**Your instructions:** For the material that follows, return exactly the lines from the one with "k = PyStr.strip" through the one with "Lemma lookup_parsed (lines", both ends included.

**Data:**
(** A text holding a character that is not white space does not trim to
    the empty text. *)
Lemma strip_nonempty (c : ascii) (s : string) :
  PyStr.contains c s = true → PyStr.isspace c = false →
  PyStr.is_empty (PyStr.strip s) = false.
Proof.
  intros Hc Hsp. unfold PyStr.strip.
  assert (PyStr.contains c (PyStr.lstrip s) = true) as Hl.
  { induction s as [|a s IH]; simpl in *; [done |].
    destruct (Ascii.eqb_spec a c) as [->|Hne].
    - rewrite Hsp. simpl. by rewrite Ascii.eqb_refl.
    - destruct (PyStr.isspace a); [by apply IH |].
      simpl. by destruct (Ascii.eqb_spec a c). }
  clear Hc. revert Hl. generalize (PyStr.lstrip s). intros t.
  induction t as [|a t IH]; simpl; [done |].
  destruct (Ascii.eqb_spec a c) as [->|Hne].
  - intros _. rewrite Hsp. by destruct (PyStr.rstrip t).
  - intros H. specialize (IH H). by destruct (PyStr.rstrip t).
Qed.

Lemma contains_app (c : ascii) (s t : string) :
  PyStr.contains c (s +:+ t) = PyStr.contains c s || PyStr.contains c t.
Proof.
  induction s as [|a s IH]; simpl; [done |].
  by destruct (Ascii.eqb a c).
Qed.

Lemma contains_cons (c a : ascii) (s : string) :
  PyStr.contains c s = true → PyStr.contains c (String a s) = true.
Proof. simpl. intros ->. by destruct (Ascii.eqb a c). Qed.

(** The lines hold characters of the text only. *)
Lemma contains_splitlines_from (c : ascii) (cur s line : string) :
  line ∈ PyStr.splitlines_from cur s →
  PyStr.contains c line = true →
  PyStr.contains c cur = true ∨ PyStr.contains c s = true.
Proof.
  remember (String.length s) as n eqn:Hn.
  assert (String.length s <= n)%nat as Hle by lia. clear Hn.
  revert s cur Hle. induction n as [|n IH]; intros s cur Hle.
  - destruct s; [|simpl in Hle; lia]. simpl.
    destruct (PyStr.is_empty cur); [by intros ?%elem_of_nil |].
    intros ->%list_elem_of_singleton. by left.
  - destruct s as [|a s].
    { simpl. destruct (PyStr.is_empty cur); [by intros ?%elem_of_nil |].
      intros ->%list_elem_of_singleton. by left. }
    simpl in Hle.
    change (PyStr.splitlines_from cur (String a s)) with
      (if PyStr.islinebreak a then
         cur :: match s with
                | String c' s'' =>
                    if ((PyStr.ord a =? 13)%N && (PyStr.ord c' =? 10)%N)
                    then PyStr.splitlines_from EmptyString s''
                    else PyStr.splitlines_from EmptyString s
                | EmptyString => PyStr.splitlines_from EmptyString s
                end
       else PyStr.splitlines_from (cur +:+ String a EmptyString) s).
    destruct (PyStr.islinebreak a).
    + intros [->|Hin]%elem_of_cons; [by left |].
      intros Hc. right. apply contains_cons.
      destruct s as [|b s'].
      * by apply elem_of_nil in Hin.
      * destruct ((PyStr.ord a =? 13)%N && (PyStr.ord b =? 10)%N).
        -- apply contains_cons.
           destruct (IH s' "" ltac:(simpl in Hle; lia) Hin Hc); done.
        -- destruct (IH (String b s') "" ltac:(lia) Hin Hc); done.
    + intros Hin Hc. destruct (IH s _ ltac:(lia) Hin Hc) as [H|H].
      * rewrite contains_app in H. apply orb_true_iff in H as [H|H];
          [by left |]. right. simpl in H. simpl.
        by destruct (Ascii.eqb a c).
      * right. by apply contains_cons.
Qed.

Lemma contains_splitlines (c : ascii) (s line : string) :
  line ∈ PyStr.splitlines s → PyStr.contains c line = true →
  PyStr.contains c s = true.
Proof.
  intros Hin Hc.
  by destruct (contains_splitlines_from c "" s line Hin Hc).
Qed.

(** ** More on the feature parser and its handler *)

(** What a line that sets a key looks like. *)
Lemma line_entry_Some (line k : string) (v : pyval) :
  line_entry line = Some (k, v) →
  ∃ key val, PyStr.strip line = key +:+ String "=" val ∧
             PyStr.contains "=" key = false ∧
             k = PyStr.strip key ∧ v = coerce (PyStr.strip val).
Proof.
  unfold line_entry.
  pose proof (partition_at_find "=" (PyStr.strip line)) as Hp.
  destruct (PyStr.find "=" (PyStr.strip line)) as [i|]; [|done].
  intros [= <- <-].
  apply partition_at_Some in Hp as [Ht Hk].
  eexists _, _. split; [exact Ht |]. by split.
Qed.

Lemma values_for_elem (lines : list string) (k : string) (v : pyval) :
  v ∈ values_for k lines ↔
  ∃ line, line ∈ lines ∧ line_entry line = Some (k, v).
Proof.
  unfold values_for. rewrite list_elem_of_omap. split.
  - intros (line & Hin & H). exists line. split; [done |].
    destruct (line_entry line) as [[k' v']|]; [|done].
    destruct (String.eqb_spec k' k) as [->|]; [|done]. by injection H as ->.
  - intros (line & Hin & H). exists line. split; [done |].
    by rewrite H, String.eqb_refl.
Qed.

(** A key of the record was set by some line, to the value it holds. *)
Lemma lookup_parsed (lines : list string) (k : string) (v : pyval) :
  fold_left apply_entry lines ∅ !! k = Some v →
  ∃ line, line ∈ lines ∧ line_entry line = Some (k, v).
Proof.
  rewrite lookup_fold_entries, lookup_empty.
  destruct (last (values_for k lines)) as [v'|] eqn:Hl; [|done].
  intros [= ->]. apply values_for_elem. by apply last_Some_elem_of.
Qed.

(** A line that sets a key leaves the record non-empty. *)
Lemma fold_entries_nonempty (lines : list string) (line : string) :
  line ∈ lines → PyStr.contains "=" (PyStr.strip line) = true →
  fold_left apply_entry lines ∅ ≠ ∅.
Proof.
  intros Hin Hc.
  destruct (line_entry line) as [[k v]|] eqn:He.
  - intros Hempty.
    assert (v ∈ values_for k lines) as Hv by (apply values_for_elem; eauto).
    pose proof (lookup_fold_entries lines ∅ k) as Hl.
    rewrite Hempty, lookup_empty in Hl.
    destruct (last (values_for k lines)) eqn:Hlast; [done |].
    apply last_None in Hlast. rewrite Hlast in Hv. by apply elem_of_nil in Hv.
  - apply line_entry_None in He as [He|He]; [|congruence].
    rewrite He in Hc. discriminate.
Qed.
Fixpoint decimal (s : string) : Prop :=
  match s with
  | EmptyString => True
  | String c s' => decimal_char c ∧ decimal s'
  end.

(** No character of the string is a dot. *)
Fixpoint dotless (s : string) : Prop :=
  match s with
  | EmptyString => True
  | String c s' => c ≠ "."%char ∧ dotless s'
  end.

(** The index [int(e / interval)] of stage [st] lies in [0, keep). *)
Definition fits (e : Z) (st : Stage) : Prop :=
  0 ≤ e ÷ interval st ∧ e ÷ interval st < keep st.

End NameTerms.

(** ** The steps of a rotation *)

Section RotateTerms.
Import StageManager.
Context {tree : Type}.
Variable now : Z.
Variable stages : list Stage.

Abbreviation disk := (disk tree).

(** What [rotate] does, one event after the other: it announces a stage,
    then visits its indices. *)
Definition stage_events (stage_id : nat) (stage : Stage)
    : list (nat * Stage * option Z) :=
  (stage_id, stage, None)
  :: ((λ i, (stage_id, stage, Some i)) <$> range_down (keep stage)).

Definition rotate_events : list (nat * Stage * option Z) :=
  '(stage_id, stage) ← reverse (imap pair stages); stage_events stage_id stage.

Definition rotate_event (ev : nat * Stage * option Z) (d : disk) : result disk :=
  match ev with
  | (stage_id, stage, None) =>
      Ok (log ("* Rotating stage '" +:+ name stage +:+ "'.") 0 d)
  | (stage_id, stage, Some i) => rotate_snapshot now stages stage_id stage i d
  end.
(** [detectGesture] reads only the vertical coordinates: a change of the
    landmarks that keeps every [y], such as mirroring the image, keeps the
    gesture. *)
Theorem detectGesture_reads_y_only
    (f : Vision.NormalizedLandmark -> Vision.NormalizedLandmark)
    (hand : list Vision.NormalizedLandmark)
    (keepsY : forall l, Vision.y (f l) = Vision.y l) :
  Vision.detectGesture (map f hand) = Vision.detectGesture hand.
Proof.
  unfold Vision.detectGesture. rewrite !nth_error_map.
  repeat match goal with
  | |- obind (option_map f (nth_error hand ?i)) _ = _ =>
      destruct (nth_error hand i); cbn [obind option_map];
      try reflexivity
  end.
  unfold Vision.isExtended. rewrite !keepsY. reflexivity.
Qed.

(** The mirror image of an open hand is an open hand. *)
Lemma detectGesture_reads_y_only_witness :
  (forall l,
     Vision.y
       {| Vision.x := 1 - Vision.x l; Vision.y := Vision.y l;
          Vision.z := Vision.z l |}
     = Vision.y l)
  /\ Vision.detectGesture
       (map (fun l =>
               {| Vision.x := 1 - Vision.x l; Vision.y := Vision.y l;
                  Vision.z := Vision.z l |})
          Scenario.openHand)
     = Vision.detectGesture Scenario.openHand.
Proof.
  split; [reflexivity|].
  apply (detectGesture_reads_y_only
           (fun l =>
              {| Vision.x := 1 - Vision.x l; Vision.y := Vision.y l;
                 Vision.z := Vision.z l |})
           Scenario.openHand).
  reflexivity.
Defined.

(** The loop over the hands stops at the first hand whose gesture is not
    NONE. *)
Lemma primaryGesture_first
    (pre post : list (list Vision.NormalizedLandmark))
    (hand : list Vision.NormalizedLandmark) (g : GestureType) :
  Forall (fun h => Vision.detectGesture h = Some NONE) pre ->
  Vision.detectGesture hand = Some g -> g <> NONE ->
  Vision.primaryGesture (pre ++ hand :: post) = Some g.
Proof.
  intros Hpre Hhand Hg.
  induction Hpre as [|h rest Hh _ IH]; cbn [app Vision.primaryGesture].
  - rewrite Hhand. cbn [obind]. destruct g; try reflexivity. now elim Hg.
  - rewrite Hh. cbn. exact IH.
Qed.

(** The loop throws at the first incomplete hand it reaches. *)
Lemma primaryGesture_throws
    (pre post : list (list Vision.NormalizedLandmark))
    (hand : list Vision.NormalizedLandmark) :
  Forall (fun h => Vision.detectGesture h = Some NONE) pre ->
  (List.length hand < 21)%nat ->
  Vision.primaryGesture (pre ++ hand :: post) = None.
Proof.
  intros Hpre Hhand.
  induction Hpre as [|h rest Hh _ IH]; cbn [app Vision.primaryGesture].
  - apply detectGesture_None_iff in Hhand. now rewrite Hhand.
  - rewrite Hh. cbn. exact IH.
Qed.

(** On complete hands the loop ends with NONE exactly when every hand is
    classified NONE. *)
Lemma primaryGesture_none_iff
    (hands : list (list Vision.NormalizedLandmark)) :
  Forall (fun h => (21 <= List.length h)%nat) hands ->
  (Vision.primaryGesture hands = Some NONE
   <-> Forall (fun h => Vision.detectGesture h = Some NONE) hands).
Proof.
  induction 1 as [|h rest Hh _ IH]; cbn [Vision.primaryGesture].
  - split; [constructor | reflexivity].
  - destruct (Vision.detectGesture h) as [g|] eqn:Hg.
    + cbn [obind]. destruct g; cbn [negb GestureType_eqb].
      * rewrite IH. split.
        -- intro Hrest. now constructor.
        -- intro Hall. now inversion Hall.
      * split; [discriminate | intro Hall; inversion Hall; congruence].
      * split; [discriminate | intro Hall; inversion Hall; congruence].
      * split; [discriminate | intro Hall; inversion Hall; congruence].
    + apply detectGesture_None_iff in Hg. lia.
Qed.

(** [processVideoFrame] reports the gesture of the first hand that is not
    classified NONE, with the number of all the hands; the hands after it
    are not classified, so they cannot make the call throw. *)
Theorem processVideoFrame_first_gesture
    (pre post : list (list Vision.NormalizedLandmark))
    (hand : list Vision.NormalizedLandmark) (g : GestureType)
    (before : Forall (fun h => Vision.detectGesture h = Some NONE) pre)
    (found : Vision.detectGesture hand = Some g)
    (significant : g <> NONE) :
  Vision.processVideoFrame (Some (pre ++ hand :: post))
  = Some {| handCount := List.length (pre ++ hand :: post);
            gesture := g;
            isTurbo := (2 <=? List.length (pre ++ hand :: post))%nat |}.
Proof.
  unfold Vision.processVideoFrame.
  now rewrite (primaryGesture_first pre post hand g before found significant).
Qed.

(** A flat hand, then a thumb, then a hand cut short. *)
Lemma processVideoFrame_first_gesture_witness :
  Forall (fun h => Vision.detectGesture h = Some NONE) []
  /\ Vision.detectGesture Scenario.thumbHand = Some THUMBS_UP
  /\ THUMBS_UP <> NONE
  /\ Vision.processVideoFrame
       (Some ([] ++ Scenario.thumbHand
                :: [firstn 5 Scenario.flatHand; Scenario.openHand]))
     = Some {| handCount := 3; gesture := THUMBS_UP; isTurbo := true |}.
Proof.
  split; [constructor|]. split; [reflexivity|]. split; [discriminate|].
  apply (processVideoFrame_first_gesture []
           [firstn 5 Scenario.flatHand; Scenario.openHand]
           Scenario.thumbHand THUMBS_UP).
  - constructor.
  - reflexivity.
  - discriminate.
Defined.

(** [processVideoFrame] throws when the first hand that is not classified
    NONE is a hand with fewer than 21 landmarks. *)
Theorem processVideoFrame_throws
    (pre post : list (list Vision.NormalizedLandmark))
    (hand : list Vision.NormalizedLandmark)
    (before : Forall (fun h => Vision.detectGesture h = Some NONE) pre)
    (short : (List.length hand < 21)%nat) :
  Vision.processVideoFrame (Some (pre ++ hand :: post)) = None.
Proof.
  unfold Vision.processVideoFrame.
  now rewrite (primaryGesture_throws pre post hand before short).
Qed.

Lemma processVideoFrame_throws_witness :
  Forall (fun h => Vision.detectGesture h = Some NONE) []
  /\ (List.length (firstn 5 Scenario.flatHand) < 21)%nat
  /\ Vision.processVideoFrame
       (Some ([] ++ firstn 5 Scenario.flatHand :: [Scenario.openHand]))
     = None.
Proof.
  split; [constructor|]. split; [simpl; lia|].
  apply (processVideoFrame_throws [] [Scenario.openHand]
           (firstn 5 Scenario.flatHand)).
  - constructor.
  - simpl. lia.
Defined.

(** On complete hands [processVideoFrame] returns a Vision State that counts
    the hands, and its gesture is NONE exactly when every hand is classified
    NONE. *)
Theorem processVideoFrame_none_iff
    (hands : list (list Vision.NormalizedLandmark))
    (complete : Forall (fun h => (21 <= List.length h)%nat) hands) :
  exists v,
    Vision.processVideoFrame (Some hands) = Some v
    /\ handCount v = List.length hands
    /\ isTurbo v = (2 <=? List.length hands)%nat
    /\ (gesture v = NONE
        <-> Forall (fun h => Vision.detectGesture h = Some NONE) hands).
Proof.
  destruct (primaryGesture_total hands complete) as [g Hg].
  unfold Vision.processVideoFrame. rewrite Hg. cbn [obind].
  eexists. split; [reflexivity|]. cbn [handCount isTurbo gesture].
  split; [reflexivity|]. split; [reflexivity|].
  rewrite <- (primaryGesture_none_iff hands complete), Hg.
  split; [now intros -> | now intros [= ->]].
Qed.

Lemma processVideoFrame_none_iff_witness :
  Forall (fun h => (21 <= List.length h)%nat)
    [Scenario.flatHand; Scenario.openHand]
  /\ exists v,
       Vision.processVideoFrame
         (Some [Scenario.flatHand; Scenario.openHand]) = Some v
       /\ handCount v = 2%nat
       /\ isTurbo v = true
       /\ (gesture v = NONE
           <-> Forall (fun h => Vision.detectGesture h = Some NONE)
                 [Scenario.flatHand; Scenario.openHand]).
Proof.
  assert (H : Forall (fun h => (21 <= List.length h)%nat)
                [Scenario.flatHand; Scenario.openHand]).
  { repeat constructor; simpl; lia. }
  split; [exact H|].
  apply (processVideoFrame_none_iff
           [Scenario.flatHand; Scenario.openHand] H).
Defined.

(** ** The commentary message *)

Lemma string_length_append (s t : string) :
  String.length (s ++ t)
  = (String.length s + String.length t)%nat.
Proof. induction s as [|c s IH]; cbn; [reflexivity | now rewrite IH]. Qed.

Lemma string_append_cancel_r (t : string) :
  forall s1 s2 : string, (s1 ++ t = s2 ++ t)%string -> s1 = s2.
Proof.
  induction s1 as [|c s1 IH]; intros [|c2 s2] H; cbn in H.
  - reflexivity.
  - apply (f_equal String.length) in H. cbn in H.
    rewrite string_length_append in H. lia.
  - apply (f_equal String.length) in H. cbn in H.
    rewrite string_length_append in H. lia.
  - injection H as -> H. f_equal. now apply IH.
Qed.

(** The decimal form of a score determines the score. *)
Lemma showScore_inj (a b : Z) :
  Gemini.showScore a = Gemini.showScore b -> a = b.
Proof.
  unfold Gemini.showScore. intro H.
  apply (f_equal NilZero.int_of_string) in H.
  assert (Hnz : forall z,
            Z.to_int z <> Decimal.Pos Decimal.Nil
            /\ Z.to_int z <> Decimal.Neg Decimal.Nil).
  { intros [|p|p]; cbn; split; try discriminate;
      intros [= Hp]; now apply (Unsigned.to_uint_nonnil p). }
  rewrite !NilZero.isi in H by apply Hnz.
  injection H as H. now apply DecimalZ.to_int_inj.
Qed.

(** [generateGameOverMessage] never returns the empty string: once a
    response has arrived, the overlay no longer falls back on its
    placeholder. *)
Theorem generateGameOverMessage_nonempty (score : Z) (o : Gemini.Outcome) :
  Gemini.generateGameOverMessage score o <> EmptyString.
Proof.
  destruct o as [|[[|c s]|]|]; cbn; discriminate.
Qed.

(** Unless the model replied with a text of its own, the message tells the
    score: two scores with the same message are the same score. *)
Theorem generateGameOverMessage_tells_score (a b : Z) (o : Gemini.Outcome)
    (built : forall c s, o <> Gemini.Response (Some (String c s)))
    (same : Gemini.generateGameOverMessage a o
            = Gemini.generateGameOverMessage b o) :
  a = b.
Proof.
  destruct o as [|[[|c s]|]|]; cbn in same.
  - injection same as same.
    apply string_append_cancel_r in same. now apply showScore_inj.
  - injection same as same. now apply showScore_inj.
  - now elim (built c s).
  - injection same as same. now apply showScore_inj.
  - injection same as same. now apply showScore_inj.
Qed.

Lemma generateGameOverMessage_tells_score_witness :
  (forall c s, Gemini.ApiError <> Gemini.Response (Some (String c s)))
  /\ (Gemini.generateGameOverMessage 10 Gemini.ApiError
      = Gemini.generateGameOverMessage (5 + 5) Gemini.ApiError)
  /\ 10%Z = (5 + 5)%Z.
Proof.
  assert (H : forall c s,
            Gemini.ApiError <> Gemini.Response (Some (String c s)))
    by discriminate.
  split; [exact H|]. split; [reflexivity|].
  apply (generateGameOverMessage_tells_score 10 (5 + 5) Gemini.ApiError H).
  reflexivity.
Defined.

(** ** The phases *)

Lemma commentaryArrives_gameState (c : Component) (i : nat)
    (o : Gemini.Outcome) :
  gameState (commentaryArrives c i o) = gameState c.
Proof.
  unfold commentaryArrives. now destruct (nth_error (inFlight c) i).
Qed.

(** The phase changes in three ways only: from START to PLAYING on a fresh
    reading of OPEN_PALM, from GAME_OVER to PLAYING on a fresh reading of
    THUMBS_UP, and from PLAYING to GAME_OVER on a frame that leaves the
    player overlapping a moved obstacle.  START is never entered again, and
    the arrival of a commentary changes no phase. *)
Theorem phase_transitions (c : Component) (e : Event)
    (changed : gameState (step c e) <> gameState c) :
  (gameState c = START /\ gameState (step c e) = PLAYING
   /\ exists vState rnd,
        e = Frame (Some vState) rnd /\ gesture vState = OPEN_PALM)
  \/ (gameState c = GAME_OVER /\ gameState (step c e) = PLAYING
      /\ exists vState rnd,
           e = Frame (Some vState) rnd /\ gesture vState = THUMBS_UP)
  \/ (gameState c = PLAYING /\ gameState (step c e) = GAME_OVER
      /\ exists video rnd,
           e = Frame video rnd
           /\ exists obs,
                In obs
                  (Spec.movedObstacles (gameRef (processVision c video)) rnd)
                /\ collides (player (gameRef (step c e))) obs = true).
Proof.
  destruct e as [video rnd | i o]; cbn [step] in *;
    [|now rewrite commentaryArrives_gameState in changed].
  destruct (gameState c) eqn:Hphase.
  - left. rewrite tick_paused in * by congruence.
    destruct video as [v|]; cbn [processVision] in *; [|congruence].
    unfold handleInputs in *. rewrite Hphase in *. cbn [gameState] in *.
    destruct (GestureType_eqb (gesture v) OPEN_PALM) eqn:Hg; [|congruence].
    apply GestureType_eqb_eq in Hg. repeat split. now exists v, rnd.
  - right. right. rewrite (tick_playing _ _ _ Hphase) in *.
    destruct (processVision_playing c video Hphase) as (Hp1 & _).
    assert (Hover : gameState (updatePhysics (processVision c video) rnd)
                    = GAME_OVER).
    { cbn [updatePhysics gameState] in *.
      destruct (gameOvers _); [congruence | reflexivity]. }
    split; [reflexivity|]. split; [exact Hover|].
    exists video, rnd. split; [reflexivity|].
    now apply updatePhysics_game_over in Hover.
  - right. left. rewrite tick_paused in * by congruence.
    destruct video as [v|]; cbn [processVision] in *; [|congruence].
    unfold handleInputs in *. rewrite Hphase in *.
    destruct (GestureType_eqb (gesture v) THUMBS_UP) eqn:Hg;
      cbn [resetGame gameState] in *; [|congruence].
    apply GestureType_eqb_eq in Hg. repeat split. now exists v, rnd.
Qed.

**Task answer:**
             k = PyStr.strip key ∧ v = coerce (PyStr.strip val).
Proof.
  unfold line_entry.
  pose proof (partition_at_find "=" (PyStr.strip line)) as Hp.
  destruct (PyStr.find "=" (PyStr.strip line)) as [i|]; [|done].
  intros [= <- <-].
  apply partition_at_Some in Hp as [Ht Hk].
  eexists _, _. split; [exact Ht |]. by split.
Qed.

Lemma values_for_elem (lines : list string) (k : string) (v : pyval) :
  v ∈ values_for k lines ↔
  ∃ line, line ∈ lines ∧ line_entry line = Some (k, v).
Proof.
  unfold values_for. rewrite list_elem_of_omap. split.
  - intros (line & Hin & H). exists line. split; [done |].
    destruct (line_entry line) as [[k' v']|]; [|done].
    destruct (String.eqb_spec k' k) as [->|]; [|done]. by injection H as ->.
  - intros (line & Hin & H). exists line. split; [done |].
    by rewrite H, String.eqb_refl.
Qed.

(** A key of the record was set by some line, to the value it holds. *)
Lemma lookup_parsed (lines : list string) (k : string) (v : pyval) :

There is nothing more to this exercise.